A fire engine was enshrined in his heart as an appalling thing that he loved with a distant dog-like devotion. They had been known to overturn street-cars. Those leaping horses, striking sparks from the cobbles in their forward lunge, were creatures to be ineffably admired. The clang of the gong pierced his breast like a noise of remembered war.
When Jimmie was a little boy, he began to be arrested.
Before he reached a great age, he had a fair record.
He developed too great a tendency to climb down from his truck and fight with other drivers. He had been in quite a number of miscellaneous fights, and in some general barroom rows that had become known to the police. Once he had been arrested for assaulting a Chinaman. Two women in different parts of the city, and entirely unknown to each other, caused him considerable annoyance by breaking forth, simultaneously, at fateful intervals, into wailings about marriage and support and infants.

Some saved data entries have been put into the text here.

(* ===== verification/PlaintextSpec.v ===== *)
(** * Plaintext sources, alone and in the registry

  What a plaintext file yields, the files of the exporter among them, and that a
  registry serves an added source whether or not it is enabled. *)

From S2P Require Import Prelude GoLib Os Netip NetipText Config Plan.
From S2P Require Import Exporter Sourcereg SourceregSpec Machine Plaintext.

Section PlaintextSpec.
Context {K : Type} `{Env K}.
Implicit Types (w : World K) (p : Provider).

(** Loading a text file without faults. *)
Lemma Load_text p lines w :
  fault (w_calls w) = None -> fault (S (w_calls w)) = None ->
  Forall plain_line lines -> w_files w !! pt_File (pv_config p) = Some (lines_text lines) ->
  exists now w', Load p w =
    ((MkProvider (pv_id p) (pv_prefix p) (pv_config p) (fst (entries (IsDomainSource p) lines))
        (snd (entries (IsDomainSource p) lines)) (Some now) "", None), w').
Proof.
  intros Hf Hf' Hl Hfile. unfold Load. rewrite ReadFile_nofault, Hfile by done.
  unfold read_opened. cbn [w_calls tick]. rewrite Hf', scan_lines_text by done.
  destruct (entries _ lines) as [ds ps]. by eexists _, _.
Qed.

(** An entry that survives trimming and is no comment. *)
Definition entry_ok (d : string) : Prop := word d = true /\ HasPrefix d "#" = false /\ plain_line d.

Lemma content_lines ds : Forall entry_ok ds -> omap content_line ds = ds.
Proof.
  induction 1 as [|d ds (Hw & Hh & _) _ IH]; [done|]. cbn [omap list_omap]. rewrite IH.
  unfold content_line. rewrite TrimSpace_word by done. rewrite Hh.
  unfold word in Hw. apply andb_true_iff in Hw as [_ Hne]. apply negb_true_iff in Hne. by rewrite Hne.
Qed.

Lemma no_hash s : str_forallb (fun c => negb (Ascii.eqb "#" c)) s = true -> HasPrefix s "#" = false.
Proof. destruct s as [|c s]; [done|]. cbn. intros [Hc _]%andb_true_iff. by destruct c as [[] [] [] [] [] [] [] []]. Qed.

Lemma PString_entry q : prefix_wf q -> entry_ok (PString q).
Proof.
  intros Hq. split; [by apply PString_word|]. split; [|by apply PString_line].
  apply no_hash, PString_chars; [done| |done..]. by intros [[] [] [] [] [] [] [] []].
Qed.

Lemma prefix_lines ps : Forall prefix_wf ps -> omap line_prefix (PString <$> ps) = ps.
Proof.
  induction 1 as [|q ps Hq _ IH]; [done|]. cbn [fmap list_fmap omap list_omap] in *. rewrite IH.
  unfold line_prefix. by rewrite ParsePrefix_PString.
Qed.

Lemma render_lines ps : render ps = lines_text (PString <$> ps).
Proof. unfold render, concat_lines, lines_text. induction ps as [|q ps IH]; [done|]. cbn. rewrite IH. by rewrite str_app_assoc. Qed.

Lemma Forall_line ds : Forall entry_ok ds -> Forall plain_line ds.
Proof. intros Hd. eapply Forall_impl; [exact Hd|]. by intros d (_ & _ & ?). Qed.

(** C33. What the exporter writes is a source again: a prefix source that loads an
    exported file serves exactly the exported prefixes, in order; an empty export
    counts as "not loaded". *)
Theorem export_is_source p ps w :
  pt_Type (pv_config p) = "ips"%string -> Forall prefix_wf ps ->
  fault (w_calls w) = None -> fault (S (w_calls w)) = None ->
  w_files w !! pt_File (pv_config p) = Some (render ps) ->
  let '((p', e), _) := Load p w in
  e = None /\
  GetPrefixes p' (default_category p') =
    match ps with [] => Err (ErrNew "plaintext: not loaded") | _ => Ok ps end.
Proof.
  intros Ht Hps Hf Hf' Hfile. rewrite render_lines in Hfile.
  assert (Forall entry_ok (PString <$> ps)) as He.
  { apply Forall_fmap. eapply Forall_impl; [exact Hps|]. exact PString_entry. }
  destruct (Load_text p (PString <$> ps) w Hf Hf' (Forall_line _ He) Hfile) as (now & w' & ->).
  split; [done|]. unfold GetPrefixes, get_entries, default_category. cbn [pv_prefix pv_prefixes].
  rewrite String.eqb_refl. cbn [negb].
  unfold entries, IsDomainSource. rewrite Ht. cbn [String.eqb Ascii.eqb Bool.eqb snd].
  rewrite content_lines, prefix_lines by done. by destruct ps.
Qed.

Context `{ConfigCodec}.

Lemma create_plaintext_ok cfg w s w' :
  create_plaintext cfg w = (Ok s, w') ->
  w' = w /\ exists c, plain_config (sg_Config cfg) = Ok c /\
    s = MkProvider (sg_ID cfg) (sg_Prefix cfg) c [] [] None "".
Proof.
  unfold create_plaintext, NewProvider. destruct (String.eqb _ _); [|done].
  destruct (plain_config _) as [c|e]; [|done]. intros [= <- <-]. eauto.
Qed.

(** An added domain source is served at once: when its file lists domains, one
    per line, the registry answers with exactly these domains for the source's
    category and resolves it as a domain category, and does so whether the source
    was added as enabled or as disabled. *)
Theorem added_source_served order `{!MapOrder order} r w0 cfg w r' w' ds :
  rreach (St := Provider) order r w0 ->
  (forall n, fault n = None) ->
  cfg_string (sg_Config cfg) "type" = "domains"%string ->
  w_files w !! cfg_string (sg_Config cfg) "file" = Some (lines_text ds) ->
  Forall entry_ok ds -> ds <> [] ->
  AddSource r cfg w = ((r', None), w') ->
  let cat := sg_Prefix cfg +:+ ":" +:+ "default" in
  Sourcereg.GetDomains order r' cat = Ok ds /\
  ResolveCategory order r' cat = Some (sg_ID cfg, "domain"%string).
Proof.
  intros Hr Hnf Hty Hfile Hds Hne Hadd cat. pose proof (rreach_inv _ _ _ Hr) as Hi.
  assert (rinv r') as Hi' by by eapply rinv_add.
  assert (exists s, reg_sources r' !! sg_ID cfg = Some s /\ pv_id s = sg_ID cfg /\ pv_prefix s = sg_Prefix cfg /\
            pv_domains s = ds /\ IsDomainSource s = true) as (s & Hs & Hid & Hp & Hd & Hk).
  { unfold AddSource in Hadd. destruct (check_source cfg); [done|]. cbn [createSource plaintext_factory] in Hadd.
    destruct (create_plaintext cfg w) as [[s|e] w1] eqn:Ec; [|done].
    apply create_plaintext_ok in Ec as (-> & c & Hc & ->).
    destruct (marshal_config _); [|done]. unfold db_exec, syscall in Hadd. rewrite Hnf in Hadd.
    destruct (upsert_row _ _ _); [|done]. unfold load_enabled in Hadd. cbn [src_Info PlaintextInfo in_Enabled src_Load plaintext_source] in Hadd.
    assert (c = MkPlainConfig "domains" (cfg_string (sg_Config cfg) "file")) as ->.
    { unfold plain_config in Hc. rewrite Hty in Hc. cbn in Hc. destruct (String.eqb _ _); [done|]. by injection Hc as <-. }
    set (p0 := MkProvider _ _ _ _ _ _ _) in Hadd.
    destruct (Load_text p0 ds (tick w) (Hnf _) (Hnf _) (Forall_line _ Hds) Hfile) as (now & w2 & El).
    rewrite El in Hadd. injection Hadd as <- <-. cbn [reg_sources]. rewrite lookup_insert_eq.
    eexists. split; [reflexivity|]. cbn. by rewrite content_lines. }
  assert (findSourceForCategory order r' cat = Some s) as Hfind.
  { apply findSource_spec; [done|done|]. exists (sg_ID cfg). split; [done|].
    cbn. unfold Categories, default_category. rewrite Hp. set_solver. }
  unfold Sourcereg.GetDomains, ResolveCategory. rewrite Hfind. cbn [src_IsDomainSource src_GetDomains src_ID plaintext_source].
  rewrite Hk, Hid. split; [|done]. unfold GetDomains, get_entries, default_category.
  rewrite Hp, String.eqb_refl, Hd. cbn [negb]. by destruct ds.
Qed.
End PlaintextSpec.

(** ** A concrete registry *)

Definition text_of (v : any) : option string := match v with AStr s => Some s | _ => None end.

(** A codec of the configurations made of texts. *)
#[export, refine] Instance text_codec : ConfigCodec := {|
  marshal_config c :=
    let m := omap text_of c in
    if decide (dom m = dom c) then Some (string_of_pos (encode m)) else None;
  unmarshal_config b := (fun m : gmap string string => AStr <$> m) <$> decode (pos_of_string b)
|}.
Proof.
  intros c b. cbv zeta. destruct (decide _) as [Hd|]; [|done]. intros [= <-].
  rewrite pos_of_string_of_pos, decode_encode. eexists. split; [reflexivity|].
  apply map_eq. intros k. rewrite !lookup_fmap, lookup_omap.
  destruct (c !! k) as [v|] eqn:Hk; [|done]. cbn.
  assert (k ∈ dom (omap text_of c)) as Hin.
  { rewrite Hd. by apply elem_of_dom_2 in Hk. }
  apply elem_of_dom in Hin as [s Hs]. rewrite lookup_omap, Hk in Hs. cbn in Hs. rewrite Hs.
  by destruct v; cbn in Hs; simplify_eq.
Defined.

Definition list_file (name content : string) : World Kernel := MkWorld {[name := content]} (MkKernel ∅ ∅) 0.

Definition corp : SrcConfig :=
  MkSrcConfig "corp" "plaintext" "corp" false {["type"%string := AStr "domains"; "file"%string := AStr "/f"]}.
Definition corp_world : World Kernel := list_file "/f" (lines_text ["a.example"; "b.example"]%string).
Definition corp_added : DBRegistry Provider * World Kernel :=
  let '((r, _), w) := AddSource NewDBRegistry corp corp_world in (r, w).

Lemma corp_add : AddSource NewDBRegistry corp corp_world = ((fst corp_added, None), snd corp_added).
Proof. vm_compute. reflexivity. Qed.

Lemma added_source_served_witness :
  Sourcereg.GetDomains (K := Kernel) elements (fst corp_added) "corp:default" = Ok ["a.example"; "b.example"]%string.
Proof.
  apply (added_source_served (K := Kernel) elements NewDBRegistry corp_world corp corp_world
           (fst corp_added) (snd corp_added) ["a.example"; "b.example"]%string).
  - constructor.
  - done.
  - reflexivity.
  - reflexivity.
  - repeat constructor.
  - done.
  - exact corp_add.
Defined.

Definition nets : Provider := MkProvider "nets" "nets" (MkPlainConfig "ips" "/n") [] [] None "".

Lemma export_is_source_witness :
  GetPrefixes (fst (fst (Load nets (list_file "/n" (render (demo4 ++ demo6)))))) "nets:default" = Ok (demo4 ++ demo6).
Proof.
  pose proof (export_is_source nets (demo4 ++ demo6) (list_file "/n" (render (demo4 ++ demo6)))) as Hs.
  destruct (Load nets (list_file "/n" (render (demo4 ++ demo6)))) as [[p' e] w'] eqn:El.
  cbn [fst]. destruct Hs as [_ Hg]; [reflexivity|by_decision|reflexivity|reflexivity|reflexivity|].
  assert (default_category p' = "nets:default"%string) as Hc.
  { pose proof (Load_same nets (list_file "/n" (render (demo4 ++ demo6)))) as Hp. rewrite El in Hp.
    destruct Hp as (_ & Hp & _). unfold default_category. cbn [fst] in Hp. by rewrite Hp. }
  by rewrite <- Hc.
Defined.

(** The registry's other claims, on the registry that holds [corp]. *)
Lemma corp_reach : rreach (K := Kernel) elements (fst corp_added) (snd corp_added).
Proof.
  apply (rreach_step elements NewDBRegistry corp_world (RAdd corp)); [constructor|].
  cbn [ract]. by rewrite corp_add.
Qed.


Lemma category_owner_witness :
  exists s, findSourceForCategory (K := Kernel) elements (fst corp_added) "corp:default" = Some s /\ pv_id s = "corp"%string.
Proof.
  destruct (category_owner (K := Kernel) elements elements (fst corp_added) (snd corp_added) "corp:default" corp_reach)
    as (_ & _ & Hf).
  destruct (reg_sources (fst corp_added) !! "corp"%string) as [s|] eqn:Hs; [|by vm_compute in Hs].
  exists s. split.
  - apply (Hf "corp"%string s Hs). vm_compute in Hs. injection Hs as <-. apply list_elem_of_singleton. reflexivity.
  - vm_compute in Hs. by injection Hs as <-.
Defined.

Lemma AddSource_spec_witness :
  exists row, reg_db (fst corp_added) = {["corp"%string := row]} /\ row_enabled row = 0%Z.
Proof.
  destruct (AddSource_spec NewDBRegistry corp corp_world (fst corp_added) None (snd corp_added) corp_add)
    as ((row & Hdb & _ & He) & _).
  exists row. split; [exact Hdb|exact He].
Defined.

Definition corp_reloaded := LoadAll (K := Kernel) elements (CloseRegistry (fst corp_added)) (snd corp_added).

Lemma LoadAll_restores_witness : dom (reg_sources (fst (fst corp_reloaded))) = {["corp"%string]}.
Proof.
  assert (rreach (K := Kernel) elements (CloseRegistry (fst corp_added)) (snd corp_added)) as Hr.
  { by apply (rreach_step elements (fst corp_added) (snd corp_added) RClose); [apply corp_reach|]. }
  assert (corp_reloaded = ((fst (fst corp_reloaded), None), snd corp_reloaded)) as E by (vm_compute; reflexivity).
  destruct (LoadAll_restores elements _ _ _ _ _ _ Hr E) as (_ & Hd & _).
  rewrite Hd. vm_compute. reflexivity.
Defined.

Nevertheless, he had, on a certain star-lit evening, said wonderingly and quite reverently: “Deh moon looks like hell, don’t it?”
The girl, Maggie, blossomed in a mud puddle. She grew to be a most rare and wonderful production of a tenement district, a pretty girl.
None of the dirt of Rum Alley seemed to be in her veins. The philosophers up-stairs, down-stairs and on the same floor, puzzled over it.
When a child, playing and fighting with gamins in the street, dirt disguised her. Attired in tatters and grime, she went unseen.